Sur le marché monétaire, les refinancements accordés par la Banque Centrale des États de l’Afrique de l’Ouest (Bceao) ont connu une consolidation notable de 0,9%, atteignant un impressionnant total de 6.777,8 milliards de francs CFA en juin 2026. Ce chiffre représente une légère augmentation par rapport au niveau de 6.718,3 milliards enregistré en mai 2026, illustrant ainsi une tendance positive dans la gestion de la liquidité sur le marché.
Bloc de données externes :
(** ** Remediation failures *)

Lemma process_audio_encoder_exit w self f out returncode stdout stderr :
  subprocess_run w (encode_command self f out) = Exits returncode stdout stderr ->
  returncode <> 0 ->
  process_audio w self f out
  = (false, ("Error running ffmpeg: " ++ stderr)%string, None).
Proof.
  unfold process_audio. intros Hrun Hcode.
  destruct (output_name f) as [file_name issues_fixed] eqn:Hname.
  rewrite Hrun.
  destruct (Z.eqb_spec returncode 0) as [H0 | _]; [contradiction | reflexivity].
Qed.

Lemma remediation_loop_from w self out files processed :
  fold_left (remediate_step w self out) files processed
  = processed ++ remediate_all w self out files.
Proof.
  unfold remediate_all. revert processed.
  induction files as [| f files IH]; intros processed; simpl.
  - now rewrite app_nil_r.
  - rewrite IH, (IH (remediate_step w self out [] f)).
    unfold remediate_step.
    destruct (process_audio w self f out) as [[[|] message] [output |]];
      try destruct (output =? "")%string; cbn [app]; now rewrite <- ?app_assoc.
Qed.

Lemma remediate_all_app w self out files files' :
  remediate_all w self out (files ++ files')
  = remediate_all w self out files ++ remediate_all w self out files'.
Proof.
  unfold remediate_all at 1. rewrite fold_left_app.
  fold (remediate_all w self out files). apply remediation_loop_from.
Qed.

Lemma remediate_all_failed w self out f files message :
  process_audio w self f out = (false, message, None) ->
  remediate_all w self out (f :: files) = remediate_all w self out files.
Proof.
  intros Hfail. unfold remediate_all. simpl.
  unfold remediate_step at 2. now rewrite Hfail.
Qed.

Lemma analyze_step_audio_files w self f :
  audio_files (analyze_step w self f) = audio_files self.
Proof.
  unfold analyze_step. cbn [target_channel_format set_reports].
  destruct (target_channel_format self); [destruct (negb _) |]; reflexivity.
Qed.

Lemma analysis_loop_audio_files w files self :
  audio_files (fold_left (analyze_step w) files self) = audio_files self.
Proof.
  revert self. induction files as [| f files IH]; intros self; simpl.
  - reflexivity.
  - now rewrite IH, analyze_step_audio_files.
Qed.

Lemma process_files_audio_files w self :
  audio_files (process_files w self) = audio_files self.
Proof.
  unfold process_files, determine_target_channel_format.
  destruct (audio_files self) as [| first rest] eqn:Hfiles; [exact Hfiles |].
  cbn [fst audio_files set_target_channel_format]. rewrite Hfiles.
  now rewrite analysis_loop_audio_files.
Qed.

(** C6 (as amended): when the encoder exits non-zero for a file,
    [process_audio] returns a failure whose message carries the encoder's
    diagnostic text; the remediation loop goes on with the files after
    it, and its result is that of the batch without the file.  When at
    least one other file is remediated, the re-analysis pass runs on the
    remediated outputs alone, and the reports the final report is
    written from are exactly theirs.  When no file is remediated there is
    no re-analysis pass, and the reports stay those of the first pass. *)
Theorem failed_encode_is_skipped
  (w : World) (self : Processor) (dir : option string)
  (before after : list string) (f : string)
  (returncode : Z) (stdout stderr : string) (final : Processor) :
  let out := chosen_output_dir (hd f before) dir in
  audio_files self = before ++ f :: after ->
  subprocess_run w (encode_command self f out) = Exits returncode stdout stderr ->
  returncode <> 0 ->
  process_all_files w self dir = Some final ->
  process_audio w self f out
  = (false, ("Error running ffmpeg: " ++ stderr)%string, None)
  /\ remediate_all w self out (before ++ f :: after)
     = remediate_all w self out before ++ remediate_all w self out after
  /\ (remediate_all w self out (before ++ after) <> [] ->
      audio_files final = remediate_all w self out (before ++ after)
      /\ forall k,
           In k (keys (reports final))
           <-> In k (remediate_all w self out (before ++ after)))
  /\ (remediate_all w self out (before ++ after) = [] ->
      reports final = reports self /\ audio_files final = audio_files self).
Proof.
  intros out Hfiles Hexit Hcode Hrun.
  pose proof (process_audio_encoder_exit _ _ _ _ _ _ _ Hexit Hcode) as Hfail.
  assert (Hskip : remediate_all w self out (before ++ f :: after)
                  = remediate_all w self out (before ++ after)).
  { now rewrite !remediate_all_app, (remediate_all_failed _ _ _ _ _ _ Hfail). }
  split; [exact Hfail |].
  split; [now rewrite Hskip, remediate_all_app |].
  unfold process_all_files in Hrun. rewrite Hfiles in Hrun.
  assert (Hfirst : exists rest, before ++ f :: after = hd f before :: rest)
    by (destruct before; simpl; eauto).
  destruct Hfirst as [rest Hfirst]. rewrite Hfirst in Hrun.
  fold out in Hrun.
  destruct (makedirs w out); [discriminate |].
  cbn [audio_files set_output_dir] in Hrun. rewrite Hfiles in Hrun.
  change (remediate_all w (set_output_dir (Some out) self))
    with (remediate_all w self) in Hrun.
  rewrite Hskip in Hrun.
  destruct (remediate_all w self out (before ++ after)) as [| output outputs].
  - inversion Hrun; subst final. split; [intros H; contradiction |].
    intros _. split; reflexivity.
  - inversion Hrun; subst final. split; [| discriminate].
    intros _. split.
    + now rewrite process_files_audio_files.
    + intros k. rewrite process_files_keys.
      cbn [audio_files reports set_audio_files set_reports keys map In].
      intuition.
Qed.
Parallèlement, le taux moyen pondéré des adjudications hebdomadaires de liquidités s’est établi à 3,3306%, marquant une légère baisse par rapport au taux de 3,3326% observé un mois plus tôt, ce qui pourrait refléter une légère modification dans la dynamique de l’offre et de la demande de liquidités.
Au plan régional, la Bceao a décidé de maintenir le statu quo concernant sa politique monétaire, une décision qui témoigne d’une volonté de stabilité dans un contexte économique incertain.
Notons que le taux minimum de soumission aux appels d’offres d’injection de liquidité, ainsi que celui du guichet de prêt marginal, demeurent respectivement fixés à 3,00% et 5,00% depuis le 16 mars 2026. Cette continuité dans les taux d’intérêt pourrait être interprétée comme un effort de la Bceao pour soutenir les banques et les institutions financières dans un environnement où la gestion de la liquidité est cruciale pour le bon fonctionnement de l’économie régionale.